Comment la maîtrise de l’IA peut-elle favoriser l’employabilité des étudiants en droit ?
« Pour favoriser l’employabilité de nos étudiants, les facultés de droit doivent leur transmettre les fondements indispensables à une utilisation efficace et agile des outils d’intelligence artificielle. Cela suppose de disposer de rudiments techniques pour en comprendre le fonctionnement global. Surtout, cela requiert, comme d’autres disciplines le font déjà, d’apprendre à nos étudiants à se servir correctement de ces outils, par exemple en donnant des clés de comparaison des outils disponibles, pour sélectionner le plus pertinent au regard de la tâche à accomplir, en transmettant les bonnes pratiques pour la rédaction de prompts efficients, etc. »
La Rédac’ prolonge l’info... avec un exemple :
À partir de septembre 2025, la Faculté de droit de Grenoble mettra en place un cours intitulé « Intelligence artificielle juridique » à destination des étudiants en droit qui sont en L2 sur le premier semestre 2025/2026 (cours optionnel).

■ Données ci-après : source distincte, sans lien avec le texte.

Ltac frame :=
  repeat first
    [ match goal with
      | |- respects R (payload _ _) => solve [auto 1 with frames nocore]
      | |- respects R (Dial _) => solve [auto 1 with frames nocore]
      | |- respects R (Auth _) => solve [auto 1 with frames nocore]
      end
    | apply respects_ret | apply respects_raise | apply respects_panic
    | apply respects_get | apply respects_emit | apply respects_of_error
    | apply respects_discard | apply respects_deferring
    | apply respects_bind; [|intro]
    | apply respects_modify; intro;
      first [ apply R_clock | apply R_heap | apply R_mailer | apply R_message
            | apply R_trace ]
    | progress unfold validateLine, on_client, command, client_Hello,
        client_Extension, client_StartTLS, client_Auth, client_Mail,
        client_Rcpt, client_Data, client_Quit, writer_Write, writer_Close,
        smtp_Dial, tls_Dial_NewClient, set_client, set_dialed, time_Now,
        os_Stat, os_OpenFile, file_Read, generateMessageID, new_Attachment
    | match goal with
      | |- respects R (if ?b then _ else _) => destruct b
      | |- respects R (match ?x with _ => _ end) => destruct x
      | |- respects R (let (_, _) := ?x in _) => destruct x
      end ].

Lemma respects_readFile w path : respects R (readFile w path).
Proof. unfold readFile. frame. Qed.

Lemma respects_writeAttachments w b atts : forall p,
  respects R (writeAttachments w b atts p).
Proof.
  induction atts as [|a rest IH]; intros p; cbn [writeAttachments].
  - frame.
  - unfold deref, store_Content.
    frame; try apply respects_readFile; try apply IH.
    all: apply respects_modify; intros st;
      destruct (nth_error (heap st) _); [apply R_heap | apply R_refl].
Qed.

Lemma respects_payload w m : respects R (payload w m).
Proof.
  intros st. rewrite payload_unfold. cbv zeta.
  destruct (Attachments m) as [|a atts]; [apply R_clock|].
  pose proof (respects_writeAttachments w (boundary st) (a :: atts)
    (Envelope.render (Envelope.fields m (messageID_at w st) (date_at w st)
                        (boundary st))
     ++ CRLF ++ Envelope.delimiter (boundary st)
     ++ Envelope.delimited (boundary st) (Envelope.text_parts m))
    (set_clock (S (S (clock st))) st)) as H.
  destruct (writeAttachments w (boundary st) (a :: atts) _ _)
    as [[p | e | s] st1]; cbn [snd] in *;
    (eapply R_trans; [apply R_clock | exact H]).
Qed.

Lemma respects_Auth w : respects R (Auth w).
Proof. unfold Auth. frame. Qed.

#[local] Hint Resolve respects_payload respects_Auth : frames.

Lemma respects_Dial w : respects R (Dial w).
Proof. unfold Dial. frame. Qed.

#[local] Hint Resolve respects_Dial : frames.

Lemma respects_DialWithTLS w t : respects R (DialWithTLS w t).
Proof. unfold DialWithTLS. frame. Qed.

Lemma respects_DialWithStartTLS w t : respects R (DialWithStartTLS w t).
Proof. unfold DialWithStartTLS. frame. Qed.

Lemma respects_Quit w : respects R (Quit w).
Proof. unfold Quit. frame. Qed.

Lemma respects_rcptLoop w tos : respects R (rcptLoop w tos).
Proof.
  induction tos as [|t rest IH]; cbn [rcptLoop]; frame. exact IH.
Qed.

Lemma respects_after_Mail w m :
  respects R (rcptLoop w (To m);;; client_Data w;;;
            deferring (discard (writer_Close w))
              (payload <- payload w m;;
               discard (writer_Write w payload);;; ret tt)).
Proof. frame. apply respects_rcptLoop. Qed.

Lemma respects_Send w : respects R (Send w).
Proof.
  unfold Send. frame;
    first [ apply respects_rcptLoop | apply respects_Dial ].
Qed.

Lemma respects_AttachFile w f : respects R (AttachFile w f).
Proof. unfold AttachFile. frame. Qed.

End Frames.

(** ** Traces of [Send] *)

Lemma framed_grows {A} (c : M A) st : framed c -> grows st (snd (c st)).
Proof.
  intros Hc. apply (Hc grows); unfold grows;
    cbn [trace set_trace set_clock set_heap set_mailer set_message]; intros.
  - exists []. now rewrite app_nil_r.
  - destruct H as [d1 H1], H0 as [d2 H2]. exists (d1 ++ d2)%list.
    now rewrite H2, H1, app_assoc.
  - now exists [e].
  - exists []. now rewrite app_nil_r.
  - exists []. now rewrite app_nil_r.
  - exists []. now rewrite app_nil_r.
  - exists []. now rewrite app_nil_r.
Qed.

Lemma framed_same_boundary {A} (c : M A) st :
  framed c -> boundary (snd (c st)) = boundary st.
Proof.
  intros Hc. apply (Hc same_boundary); unfold same_boundary; intros;
    try reflexivity. congruence.
Qed.

Lemma framed_Send w : framed (Send w).
Proof. intros R ? ? ? ? ? ? ?. now apply respects_Send. Qed.

Lemma framed_after_Mail w m :
  framed (rcptLoop w (To m);;; client_Data w;;;
          deferring (discard (writer_Close w))
            (payload <- payload w m;;
             discard (writer_Write w payload);;; ret tt)).
Proof. intros R ? ? ? ? ? ? ?. now apply respects_after_Mail. Qed.

Lemma connect_step_message st st' : connect_step st st' -> message st' = message st.
Proof. intros (ce & x' & -> & _). reflexivity. Qed.

Lemma rcpts_app a b : rcpts (a ++ b)%list = (rcpts a ++ rcpts b)%list.
Proof.
  induction a as [|e a IH]; [reflexivity|].
  destruct e; cbn; rewrite ?IH; reflexivity.
Qed.

Lemma rcpts_map tos : rcpts (map EvRcpt tos) = tos.
Proof. induction tos as [|t tos IH]; cbn; [reflexivity | now rewrite IH]. Qed.

Lemma rcpts_connect ce : forallb is_connect_event ce = true -> rcpts ce = [].
Proof.
  induction ce as [|e ce IH]; [reflexivity|]. cbn [forallb].
  intros H. apply andb_true_iff in H. destruct H as [He Hce].
  destruct e; try discriminate; cbn; auto.
Qed.

Lemma rcpts_file fe : forallb is_file_event fe = true -> rcpts fe = [].
Proof.
  induction fe as [|e fe IH]; [reflexivity|]. cbn [forallb].
  intros H. apply andb_true_iff in H. destruct H as [He Hfe].
  destruct e; try discriminate; cbn; auto.
Qed.

Lemma connect_not_transaction ce :
  forallb is_connect_event ce = true -> filter is_transaction_event ce = [].
Proof.
  induction ce as [|e ce IH]; [reflexivity|]. cbn [forallb].
  intros H. apply andb_true_iff in H. destruct H as [He Hce].
  destruct e; try discriminate; cbn; auto.
Qed.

Ce cours pratique et théorique permettra une initiation à l’IA juridique opérationnelle auprès du plus grand nombre, pour préparer à la transformation des différents métiers du droit. Y seront enseignées les dimensions juridiques de l’IA, mais surtout la théorie et la pratique de l’IA opérationnelle. Des démonstrations et mise en pratique de logiciels seront mises en place ainsi que le développement d’une réflexion sur l’utilisation et les impacts de ces derniers sur les différentes professions juridiques. Cette formation permettra de balayer les diverses dimensions de l’IA dans le domaine du droit. Cette démarche s’inscrit dans le cadre du projet Transformation des Études de Droit vers l’Intelligence Artificielle (TEDIA) [1].
Discussion en cours :
Merci à Ludovic Pailler pour ce témoignage. La Rédaction du Village peut témoigner de l’importance de ce sujet pour l’équipe enseignante, puisque notamment a été organisée en novembre 2023 à Lyon une conférence sur l’IA, avec la participation de LexisNexis et de ses experts, de l’AFJE Rhône-Alpes, du Barreau de Lyon et Madame le Bâtonnier, ainsi que de deux Directeurs juridiques qui ont pu témoigner de leurs pratiques et besoins, devant un public de professionnels du Droit et d’étudiants.
On a pu y constater que la maitrise au moins minimale de l’IA était un besoin bien identifié par tous, et les étudiants en droit ont été poussés à s’y intéresser sans tabou.